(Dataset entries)
■ ■ ■ ■ ■
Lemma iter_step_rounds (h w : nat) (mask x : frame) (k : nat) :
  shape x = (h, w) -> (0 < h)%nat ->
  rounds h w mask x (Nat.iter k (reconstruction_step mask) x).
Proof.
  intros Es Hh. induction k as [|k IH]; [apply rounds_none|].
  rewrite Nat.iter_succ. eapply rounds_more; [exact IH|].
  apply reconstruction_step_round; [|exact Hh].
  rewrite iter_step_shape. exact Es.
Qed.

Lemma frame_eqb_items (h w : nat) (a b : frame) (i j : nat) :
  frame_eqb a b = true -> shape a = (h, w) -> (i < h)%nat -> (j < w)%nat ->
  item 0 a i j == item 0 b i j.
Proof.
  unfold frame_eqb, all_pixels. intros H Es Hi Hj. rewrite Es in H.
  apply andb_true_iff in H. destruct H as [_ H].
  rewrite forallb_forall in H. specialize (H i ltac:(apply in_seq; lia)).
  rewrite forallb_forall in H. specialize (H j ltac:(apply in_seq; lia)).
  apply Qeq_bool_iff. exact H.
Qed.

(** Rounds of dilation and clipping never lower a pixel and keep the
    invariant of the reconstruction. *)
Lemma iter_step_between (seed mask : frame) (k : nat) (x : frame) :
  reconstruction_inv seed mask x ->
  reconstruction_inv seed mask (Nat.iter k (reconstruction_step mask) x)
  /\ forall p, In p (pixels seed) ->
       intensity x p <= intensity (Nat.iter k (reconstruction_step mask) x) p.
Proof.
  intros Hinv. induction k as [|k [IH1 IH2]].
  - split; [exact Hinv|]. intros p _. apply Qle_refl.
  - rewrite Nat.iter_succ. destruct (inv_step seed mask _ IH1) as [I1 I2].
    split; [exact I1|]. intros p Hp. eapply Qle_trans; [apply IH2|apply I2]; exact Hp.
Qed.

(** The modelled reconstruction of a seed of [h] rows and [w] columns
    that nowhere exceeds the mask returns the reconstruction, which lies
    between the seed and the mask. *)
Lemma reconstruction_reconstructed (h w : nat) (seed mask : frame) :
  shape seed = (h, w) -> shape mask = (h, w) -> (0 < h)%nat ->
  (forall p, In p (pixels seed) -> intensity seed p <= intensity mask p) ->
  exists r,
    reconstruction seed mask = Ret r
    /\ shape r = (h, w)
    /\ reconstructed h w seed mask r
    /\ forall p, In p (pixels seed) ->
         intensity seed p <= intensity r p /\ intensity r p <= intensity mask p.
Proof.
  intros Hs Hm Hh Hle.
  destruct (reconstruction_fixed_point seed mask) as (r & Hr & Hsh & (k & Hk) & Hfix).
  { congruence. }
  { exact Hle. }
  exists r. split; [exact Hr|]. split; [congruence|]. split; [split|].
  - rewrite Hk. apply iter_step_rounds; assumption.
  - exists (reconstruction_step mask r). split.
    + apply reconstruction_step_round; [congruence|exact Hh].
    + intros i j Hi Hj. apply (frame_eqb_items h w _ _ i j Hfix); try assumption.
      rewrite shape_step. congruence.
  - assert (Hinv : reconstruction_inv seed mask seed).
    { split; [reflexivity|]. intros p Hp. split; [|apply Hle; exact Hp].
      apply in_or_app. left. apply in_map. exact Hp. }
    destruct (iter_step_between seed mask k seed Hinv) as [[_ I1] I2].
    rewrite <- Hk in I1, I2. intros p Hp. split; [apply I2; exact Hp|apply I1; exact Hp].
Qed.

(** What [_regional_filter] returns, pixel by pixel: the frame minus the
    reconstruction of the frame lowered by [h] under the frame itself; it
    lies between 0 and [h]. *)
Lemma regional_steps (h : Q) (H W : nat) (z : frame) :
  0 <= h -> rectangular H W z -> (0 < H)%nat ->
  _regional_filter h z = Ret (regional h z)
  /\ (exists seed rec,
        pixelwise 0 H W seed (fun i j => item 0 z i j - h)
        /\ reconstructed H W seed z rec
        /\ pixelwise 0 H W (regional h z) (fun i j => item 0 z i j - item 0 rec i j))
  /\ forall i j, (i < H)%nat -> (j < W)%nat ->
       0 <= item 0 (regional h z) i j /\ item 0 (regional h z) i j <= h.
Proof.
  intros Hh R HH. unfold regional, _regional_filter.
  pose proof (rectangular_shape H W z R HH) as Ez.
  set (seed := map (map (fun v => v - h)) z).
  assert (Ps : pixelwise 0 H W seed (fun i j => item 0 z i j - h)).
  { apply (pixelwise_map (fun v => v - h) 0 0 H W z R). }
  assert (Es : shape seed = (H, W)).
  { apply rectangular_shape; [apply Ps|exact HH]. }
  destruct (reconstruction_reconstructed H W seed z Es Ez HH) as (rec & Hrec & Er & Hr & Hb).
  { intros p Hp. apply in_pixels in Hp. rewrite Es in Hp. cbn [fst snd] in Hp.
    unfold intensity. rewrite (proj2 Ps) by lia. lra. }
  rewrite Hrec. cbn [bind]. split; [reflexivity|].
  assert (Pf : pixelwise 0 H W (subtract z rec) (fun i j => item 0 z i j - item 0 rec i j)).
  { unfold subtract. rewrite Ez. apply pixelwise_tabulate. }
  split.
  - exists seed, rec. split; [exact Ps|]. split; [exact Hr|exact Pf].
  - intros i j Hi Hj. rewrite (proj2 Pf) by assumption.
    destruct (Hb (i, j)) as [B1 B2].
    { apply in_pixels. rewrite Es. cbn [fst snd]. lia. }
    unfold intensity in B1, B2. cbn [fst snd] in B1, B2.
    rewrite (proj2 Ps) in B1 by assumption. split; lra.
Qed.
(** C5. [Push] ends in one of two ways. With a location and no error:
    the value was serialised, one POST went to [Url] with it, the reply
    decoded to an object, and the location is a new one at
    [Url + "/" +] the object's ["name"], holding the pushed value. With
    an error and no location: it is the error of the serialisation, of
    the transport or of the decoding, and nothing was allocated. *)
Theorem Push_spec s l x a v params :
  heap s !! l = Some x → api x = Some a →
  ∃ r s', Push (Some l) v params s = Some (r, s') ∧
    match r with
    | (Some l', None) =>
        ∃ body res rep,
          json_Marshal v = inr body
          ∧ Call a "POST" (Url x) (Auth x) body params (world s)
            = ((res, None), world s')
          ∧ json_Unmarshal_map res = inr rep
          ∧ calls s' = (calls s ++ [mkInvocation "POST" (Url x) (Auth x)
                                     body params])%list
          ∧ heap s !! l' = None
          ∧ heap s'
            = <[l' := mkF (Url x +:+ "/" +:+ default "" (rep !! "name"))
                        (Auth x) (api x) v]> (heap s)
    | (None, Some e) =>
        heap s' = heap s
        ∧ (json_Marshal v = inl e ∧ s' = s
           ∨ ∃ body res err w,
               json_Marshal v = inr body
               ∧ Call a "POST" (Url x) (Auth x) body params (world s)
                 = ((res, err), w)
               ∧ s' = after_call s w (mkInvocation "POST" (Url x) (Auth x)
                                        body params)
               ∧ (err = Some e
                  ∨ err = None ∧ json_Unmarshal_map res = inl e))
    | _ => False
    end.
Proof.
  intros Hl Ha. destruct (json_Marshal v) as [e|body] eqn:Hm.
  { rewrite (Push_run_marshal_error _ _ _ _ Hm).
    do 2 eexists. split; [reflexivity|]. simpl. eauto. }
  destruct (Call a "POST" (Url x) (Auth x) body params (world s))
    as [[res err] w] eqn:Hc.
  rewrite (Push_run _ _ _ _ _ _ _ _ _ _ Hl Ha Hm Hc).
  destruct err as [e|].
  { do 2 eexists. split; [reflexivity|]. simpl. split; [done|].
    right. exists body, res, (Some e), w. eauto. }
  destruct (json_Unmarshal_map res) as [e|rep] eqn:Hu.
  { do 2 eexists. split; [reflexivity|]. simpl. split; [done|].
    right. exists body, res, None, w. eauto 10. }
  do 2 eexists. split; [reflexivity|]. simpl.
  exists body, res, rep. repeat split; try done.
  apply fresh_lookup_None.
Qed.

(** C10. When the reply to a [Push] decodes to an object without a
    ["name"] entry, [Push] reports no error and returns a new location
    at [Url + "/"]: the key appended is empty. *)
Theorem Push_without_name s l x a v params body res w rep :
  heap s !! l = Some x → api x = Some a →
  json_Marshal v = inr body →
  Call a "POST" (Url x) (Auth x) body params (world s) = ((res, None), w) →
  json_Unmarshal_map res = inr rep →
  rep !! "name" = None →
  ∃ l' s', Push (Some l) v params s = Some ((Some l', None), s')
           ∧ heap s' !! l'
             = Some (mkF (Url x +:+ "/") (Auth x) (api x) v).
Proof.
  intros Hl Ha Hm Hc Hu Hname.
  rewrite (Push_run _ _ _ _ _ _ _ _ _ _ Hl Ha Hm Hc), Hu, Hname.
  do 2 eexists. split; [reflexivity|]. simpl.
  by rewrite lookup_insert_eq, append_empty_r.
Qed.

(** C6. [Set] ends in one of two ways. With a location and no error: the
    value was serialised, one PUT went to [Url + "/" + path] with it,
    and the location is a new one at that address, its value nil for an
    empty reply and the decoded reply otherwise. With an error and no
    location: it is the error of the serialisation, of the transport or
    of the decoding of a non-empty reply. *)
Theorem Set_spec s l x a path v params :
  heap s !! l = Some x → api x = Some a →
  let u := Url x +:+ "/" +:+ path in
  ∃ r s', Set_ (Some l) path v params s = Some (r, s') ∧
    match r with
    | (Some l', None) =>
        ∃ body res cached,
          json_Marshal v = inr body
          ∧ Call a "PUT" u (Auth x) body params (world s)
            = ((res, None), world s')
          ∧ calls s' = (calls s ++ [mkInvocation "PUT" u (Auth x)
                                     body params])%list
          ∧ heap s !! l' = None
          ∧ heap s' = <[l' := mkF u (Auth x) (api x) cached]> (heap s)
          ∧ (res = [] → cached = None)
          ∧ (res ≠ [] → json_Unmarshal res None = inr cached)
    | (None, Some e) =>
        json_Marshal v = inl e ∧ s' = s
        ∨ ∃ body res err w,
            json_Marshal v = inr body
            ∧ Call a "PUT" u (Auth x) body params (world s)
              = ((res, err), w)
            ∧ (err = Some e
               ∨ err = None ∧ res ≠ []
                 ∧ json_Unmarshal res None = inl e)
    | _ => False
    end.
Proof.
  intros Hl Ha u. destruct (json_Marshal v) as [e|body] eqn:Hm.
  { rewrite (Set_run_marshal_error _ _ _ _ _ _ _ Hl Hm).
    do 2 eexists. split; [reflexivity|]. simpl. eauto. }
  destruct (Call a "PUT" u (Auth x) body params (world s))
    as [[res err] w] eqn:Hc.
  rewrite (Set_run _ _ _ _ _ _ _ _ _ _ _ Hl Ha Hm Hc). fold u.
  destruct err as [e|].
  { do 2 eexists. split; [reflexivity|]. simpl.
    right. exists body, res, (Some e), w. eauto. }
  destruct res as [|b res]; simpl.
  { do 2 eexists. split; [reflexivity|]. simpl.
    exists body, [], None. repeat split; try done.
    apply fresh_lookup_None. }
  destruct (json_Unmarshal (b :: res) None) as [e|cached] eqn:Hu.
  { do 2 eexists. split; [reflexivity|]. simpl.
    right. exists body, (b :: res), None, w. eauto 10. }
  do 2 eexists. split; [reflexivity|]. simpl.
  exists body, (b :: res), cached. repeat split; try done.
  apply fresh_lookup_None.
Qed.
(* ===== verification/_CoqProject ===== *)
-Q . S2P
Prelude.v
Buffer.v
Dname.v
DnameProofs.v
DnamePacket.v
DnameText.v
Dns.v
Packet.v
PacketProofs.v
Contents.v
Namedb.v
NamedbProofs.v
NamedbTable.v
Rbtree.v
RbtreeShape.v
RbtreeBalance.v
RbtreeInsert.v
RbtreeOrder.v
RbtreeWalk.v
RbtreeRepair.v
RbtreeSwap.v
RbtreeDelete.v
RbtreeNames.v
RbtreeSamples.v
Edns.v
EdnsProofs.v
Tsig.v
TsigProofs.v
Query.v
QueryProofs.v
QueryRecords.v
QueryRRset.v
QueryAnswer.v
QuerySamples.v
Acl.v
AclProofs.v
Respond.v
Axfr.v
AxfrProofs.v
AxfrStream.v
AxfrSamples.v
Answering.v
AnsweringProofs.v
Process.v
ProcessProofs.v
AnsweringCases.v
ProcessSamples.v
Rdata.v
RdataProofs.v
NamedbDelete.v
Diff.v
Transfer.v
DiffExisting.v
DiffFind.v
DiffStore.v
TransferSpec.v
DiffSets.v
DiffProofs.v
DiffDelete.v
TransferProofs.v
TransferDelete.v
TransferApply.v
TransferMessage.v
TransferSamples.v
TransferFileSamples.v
■ ■ ■ ■ ■
Problem to solve: Could you write out, exactly as they stand, only the lines above that begin at the line with "0 <= item 0" and stop after the line with "set (seed := map (map (fun v => v - h)) z)."?

Output of the task:
       0 <= item 0 (regional h z) i j /\ item 0 (regional h z) i j <= h.
Proof.
  intros Hh R HH. unfold regional, _regional_filter.
  pose proof (rectangular_shape H W z R HH) as Ez.
  set (seed := map (map (fun v => v - h)) z).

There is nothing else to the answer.